→ **Task objective**: Give back, word for word, the lines in the listing below from the one holding "l2 ∧ pbuf_skip_const" down to the one holding "destruct (lookup_lt_is_Some_2 (pb_payload", both ends included.

→ **Data for review**:
_ _ _ _ _ _ _
(** [LWIP_CHKSUM] of a part of a packet. *)
Definition LWIP_CHKSUM (q : pbuf) (len : Z) : result Z := lwip_standard_chksum (p_addr q) (p_payload q) len.

(** The loop over the chain: whether the sum is swapped, and the sum. *)
Fixpoint chain_sum (p : list pbuf) (swapped : bool) (acc : Z) : result (bool * Z) :=
  match p with
  | [] => Ok (swapped, acc)
  | q :: p =>
      c ← LWIP_CHKSUM q (p_len q);
      let acc := FOLD_U32T (u32 (acc + c)) in
      if negb (Z.rem (p_len q) 2 =? 0) then chain_sum p (negb swapped) (SWAP_BYTES_IN_WORD acc)
      else chain_sum p swapped acc
  end.

(** What both pseudo header routines do after the loop. *)
Definition pseudo_finish (proto proto_len : Z) (swapped : bool) (acc : Z) : Z :=
  let acc := if swapped then SWAP_BYTES_IN_WORD acc else acc in
  let acc := u32 (acc + htons proto) in
  let acc := u32 (acc + htons proto_len) in
  let acc := FOLD_U32T (FOLD_U32T acc) in
  u16 (Z.lnot (Z.land acc 0xffff)).

Definition inet_cksum_pseudo_base (p : list pbuf) (proto proto_len acc : Z) : result Z :=
  '(swapped, acc) ← chain_sum p false acc;
  Ok (pseudo_finish proto proto_len swapped acc).

(** Both halves of a 32-bit word are added. *)
Definition add_halves (acc addr : Z) : Z :=
  u32 (u32 (acc + Z.land addr 0xffff) + Z.land (Z.shiftr addr 16) 0xffff).

Definition fold_addrs_4 (src dest : list Z) : Z :=
  let acc := add_halves (add_halves 0 (le_load src)) (le_load dest) in
  FOLD_U32T (FOLD_U32T acc).

Definition inet_chksum_pseudo (p : list pbuf) (proto proto_len : Z) (src dest : list Z) : result Z :=
  inet_cksum_pseudo_base p proto proto_len (fold_addrs_4 src dest).
(** * Reading a packet *)

Lemma skip_loop_ok s l fuel off :
  linked (bufs s) (hd_addr l) l → Forall buf_ok l.*2 → (length l ≤ fuel)%nat → 0 ≤ off < 65536 →
  ∃ l1 l2, l = l1 ++ l2 ∧ skip_loop fuel (hd_addr l) off s = Ok (hd_addr l2, off - total l1, s) ∧
    total l1 ≤ off ∧ (∀ a b l', l2 = (a, b) :: l' → off - total l1 < pb_len b).
Proof.
  revert fuel off. induction l as [|[a b] l IH]; intros fuel off Hl Hb Hf Ho.
  - exists [], []. split_and!; [done| |cbn; lia|done]. destruct fuel; cbn; by rewrite Z.sub_0_r.
  - destruct fuel as [|fuel]; [cbn in Hf; lia|]. apply bufs_cons in Hb as [Hb Hbs]. destruct Hl as (_ & Ha & Hl).
    cbn [hd_addr head fmap option_fmap option_map fst skip_loop]. load Ha.
    pose proof Hb as [Hb0 _]. destruct (Z.leb_spec (pb_len b) off).
    + rewrite (linked_hd _ _ _ Hl) in Hl |- *.
      destruct (IH fuel (off - pb_len b) Hl Hbs ltac:(cbn in Hf; lia) ltac:(lia)) as (l1 & l2 & -> & E & Ht & Hx).
      exists ((a, b) :: l1), l2. rewrite u16_small by lia. cbn [total].
      split_and!; [done| |lia|intros a' b' l' ->; specialize (Hx a' b' l' eq_refl); lia].
      rewrite E. do 3 f_equal. lia.
    + exists [], ((a, b) :: l). cbn [total]. rewrite Z.sub_0_r. split_and!; [done..|lia|]. by intros ? ? ? [= <- <- <-].
Qed.

Lemma skip_ok s l off :
  packet (bufs s) (hd_addr l) l → 0 ≤ off < 65536 →
  ∃ l1 l2, l = l1 ++ l2 ∧ pbuf_skip_const (hd_addr l) off s = Ok (hd_addr l2, off - total l1, s) ∧
    total l1 ≤ off ∧ (∀ a b l', l2 = (a, b) :: l' → off - total l1 < pb_len b).
Proof.
  intros [Hl Hb _ _] Ho. apply skip_loop_ok; [done..| |done]. pose proof (linked_length _ _ _ Hl). lia.
Qed.

Lemma content_lookup l1 a b l' off :
  Forall buf_ok (l1 ++ (a, b) :: l').*2 → total l1 ≤ off < total l1 + pb_len b →
  content (l1 ++ (a, b) :: l') !! Z.to_nat off = pb_payload b !! Z.to_nat (off - total l1).
Proof.
  intros Hb Ho. rewrite fmap_app in Hb. apply Forall_app in Hb as [Hb1 [Hb _]%bufs_cons].
  pose proof (content_length _ Hb1) as Hc. pose proof (data_length _ Hb) as Hd. unfold zlen in *.
  rewrite content_app. cbn [content]. rewrite lookup_app_r by lia. rewrite lookup_app_l by lia.
  unfold data. rewrite lookup_take_lt by lia. f_equal. lia.
Qed.

(** [pbuf_try_get_at] is indexing. *)
Lemma try_get_at_ok s p l off :
  packet (bufs s) p l → 0 ≤ off < 65536 →
  pbuf_try_get_at p off s = Ok (default (-1) (content l !! Z.to_nat off), s).
Proof.
  intros Hp Ho. pose proof (linked_hd _ _ _ (pk_linked _ _ _ Hp)) as ->.
  destruct (skip_ok s l off Hp Ho) as (l1 & l2 & -> & E & Ht & Hx).
  unfold pbuf_try_get_at. rewrite (bind_of_ok _ _ _ _ _ E). cbv beta iota.
  destruct l2 as [|[a b] l2]; cbn [hd_addr head fmap option_fmap option_map fst].
  - rewrite app_nil_r in *. pose proof (content_length _ (pk_bufs _ _ _ Hp)). unfold zlen in *.
    rewrite lookup_ge_None_2 by lia. done.
  - specialize (Hx a b l2 eq_refl). pose proof (packet_suffix _ _ _ _ Hp) as Hs.
    destruct (packet_head _ _ _ a Hs eq_refl) as (b' & l' & [= <- <-] & Ha & Hb & _).
    load Ha. destruct (Z.gtb_spec (pb_len b) (off - total l1)); [|lia].
    rewrite content_lookup by (apply Hp || lia).
    destruct (lookup_lt_is_Some_2 (pb_payload b) (Z.to_nat (off - total l1))) as [x Hx'];
      [destruct Hb; unfold zlen in *; lia|].
    rewrite Hx'. apply arr_get_nat in Hx'. rewrite Z2Nat.id in Hx' by lia. unfold lift. by rewrite Hx'.
Qed.

(** The bytes of [x ++ y] from an offset within [x]. *)
Lemma slice_app (x y : list Z) off n :
  (off ≤ length x)%nat → take n (drop off (x ++ y)) = take n (drop off x) ++ take (n - (length x - off)) y.
Proof. intros. rewrite drop_app_le by done. rewrite take_app, length_drop. done. Qed.

Lemma read_data b off n :
  buf_ok b → 0 ≤ off → 0 ≤ n → off + n ≤ pb_len b →
  mem_read (pb_payload b) off n = Ok (take (Z.to_nat n) (drop (Z.to_nat off) (data b))).
Proof.
  intros [??] ???. rewrite mem_read_ok by lia. f_equal. unfold data.
  rewrite skipn_firstn_comm, take_take. f_equal. lia.
Qed.

Lemma copy_partial_loop_ok s l fuel pre rest len off :
  linked (bufs s) (hd_addr l) l → Forall buf_ok l.*2 → total l < 65536 → (length l ≤ fuel)%nat →
  0 ≤ len < 65536 → 0 ≤ off < 65536 →
  let cp := take (Z.to_nat len) (drop (Z.to_nat off) (content l)) in
  zlen cp ≤ zlen rest → zlen pre + zlen cp < 65536 →
  copy_partial_loop fuel (hd_addr l) (pre ++ rest) len off (zlen pre) (zlen pre) s =
  Ok (zlen pre + zlen cp, pre ++ cp ++ drop (length cp) rest, s).
Proof.
  revert fuel pre rest len off. induction l as [|[a b] l IH]; intros fuel pre rest len off Hl Hb Ht Hf Hn Ho cp Hr Hm.
  - unfold cp. cbn [content]. rewrite drop_nil, take_nil. destruct fuel; cbn; by rewrite Z.add_0_r, drop_0.
  - destruct fuel as [|fuel]; [cbn in Hf; lia|]. apply bufs_cons in Hb as [Hb Hbs]. destruct Hl as (_ & Ha & Hl).
    cbn [hd_addr head fmap option_fmap option_map fst copy_partial_loop].
    destruct (Z.eqb_spec len 0) as [->|Hn0].
    { unfold cp. cbn. by rewrite Z.add_0_r, drop_0. }
    load Ha. cbn zeta. pose proof (data_length b Hb) as Hd. pose proof Hb as [Hb0 _].
    pose proof (total_nonneg _ Hbs). cbn [total] in Ht.
    pose proof (linked_hd _ _ _ Hl) as Hh. rewrite Hh in *. cbn in Hf.
    destruct (negb (off =? 0) && (off >=? pb_len b)) eqn:Eo.
    + assert (off ≠ 0 ∧ pb_len b ≤ off) as [? ?] by lia. rewrite u16_small by lia.
      assert (cp = take (Z.to_nat len) (drop (Z.to_nat (off - pb_len b)) (content l))) as Ecp.
      { unfold cp. cbn [content]. unfold zlen in Hd. rewrite drop_app_ge by lia. do 2 f_equal. lia. }
      rewrite Ecp in *. apply IH; (done || lia).
    + assert (off ≤ pb_len b) as Hle by lia. unfold zlen in Hd.
      rewrite (u16_small (pb_len b - off)) by lia.
      set (n := if pb_len b - off >? len then len else pb_len b - off).
      assert (n = Z.min len (pb_len b - off)) as En by (unfold n; destruct (Z.gtb_spec (pb_len b - off) len); lia).
      rewrite (lift_bind _ _ _ _ (read_data b off n Hb ltac:(lia) ltac:(lia) ltac:(lia))).
      set (bs := take (Z.to_nat n) (drop (Z.to_nat off) (data b))).
      assert (zlen bs = n) as Hbs' by (unfold bs; len_lia).
      set (cp' := take (Z.to_nat (len - n)) (drop (Z.to_nat 0) (content l))).
      assert (cp = bs ++ cp') as Ecp.
      { unfold cp, cp', bs. cbn [content]. rewrite slice_app by lia. f_equal.
        - destruct (Z.min_spec len (pb_len b - off)) as [[? ?]|[? ?]]; [by replace n with len by lia|].
          rewrite !take_ge by (rewrite length_drop; lia). done.
        - change (Z.to_nat 0) with 0%nat. rewrite drop_0. destruct (Z.min_spec len (pb_len b - off)) as [[? ?]|[? ?]].
          + replace (Z.to_nat (len - n)) with 0%nat by lia. rewrite take_0. by replace (_ - _)%nat with 0%nat by lia.
          + f_equal. lia. }
      rewrite Ecp in *. assert (zlen (bs ++ cp') = n + zlen cp') as Hz by len_lia.
      rewrite (lift_bind _ _ _ _ (mem_write_over pre rest bs ltac:(unfold zlen in *; lia))).
      pose proof (Nat2Z.is_nonneg (length pre)). pose proof (Nat2Z.is_nonneg (length cp')). 
      rewrite (u16_small (len - n)), (u16_small (zlen pre + n)) by (unfold zlen in *; lia).
      assert (zlen pre + n = zlen (pre ++ bs)) as Ep by len_lia. rewrite Ep.
      assert (zlen (drop (length bs) rest) = zlen rest - n) as Er by len_lia.
      rewrite (IH fuel (pre ++ bs) (drop (length bs) rest) (len - n) 0) by (done || (fold cp'; lia)).
      fold cp'. rewrite <- Ep, Hz, Z.add_assoc. do 3 f_equal.
      rewrite drop_drop, length_app, <- !app_assoc. done.
Qed.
_ _ _ _ _ _ _
→ **Solution to the problem**:
  ∃ l1 l2, l = l1 ++ l2 ∧ pbuf_skip_const (hd_addr l) off s = Ok (hd_addr l2, off - total l1, s) ∧
    total l1 ≤ off ∧ (∀ a b l', l2 = (a, b) :: l' → off - total l1 < pb_len b).
Proof.
  intros [Hl Hb _ _] Ho. apply skip_loop_ok; [done..| |done]. pose proof (linked_length _ _ _ Hl). lia.
Qed.

Lemma content_lookup l1 a b l' off :
  Forall buf_ok (l1 ++ (a, b) :: l').*2 → total l1 ≤ off < total l1 + pb_len b →
  content (l1 ++ (a, b) :: l') !! Z.to_nat off = pb_payload b !! Z.to_nat (off - total l1).
Proof.
  intros Hb Ho. rewrite fmap_app in Hb. apply Forall_app in Hb as [Hb1 [Hb _]%bufs_cons].
  pose proof (content_length _ Hb1) as Hc. pose proof (data_length _ Hb) as Hd. unfold zlen in *.
  rewrite content_app. cbn [content]. rewrite lookup_app_r by lia. rewrite lookup_app_l by lia.
  unfold data. rewrite lookup_take_lt by lia. f_equal. lia.
Qed.

(** [pbuf_try_get_at] is indexing. *)
Lemma try_get_at_ok s p l off :
  packet (bufs s) p l → 0 ≤ off < 65536 →
  pbuf_try_get_at p off s = Ok (default (-1) (content l !! Z.to_nat off), s).
Proof.
  intros Hp Ho. pose proof (linked_hd _ _ _ (pk_linked _ _ _ Hp)) as ->.
  destruct (skip_ok s l off Hp Ho) as (l1 & l2 & -> & E & Ht & Hx).
  unfold pbuf_try_get_at. rewrite (bind_of_ok _ _ _ _ _ E). cbv beta iota.
  destruct l2 as [|[a b] l2]; cbn [hd_addr head fmap option_fmap option_map fst].
  - rewrite app_nil_r in *. pose proof (content_length _ (pk_bufs _ _ _ Hp)). unfold zlen in *.
    rewrite lookup_ge_None_2 by lia. done.
  - specialize (Hx a b l2 eq_refl). pose proof (packet_suffix _ _ _ _ Hp) as Hs.
    destruct (packet_head _ _ _ a Hs eq_refl) as (b' & l' & [= <- <-] & Ha & Hb & _).
    load Ha. destruct (Z.gtb_spec (pb_len b) (off - total l1)); [|lia].
    rewrite content_lookup by (apply Hp || lia).
    destruct (lookup_lt_is_Some_2 (pb_payload b) (Z.to_nat (off - total l1))) as [x Hx'];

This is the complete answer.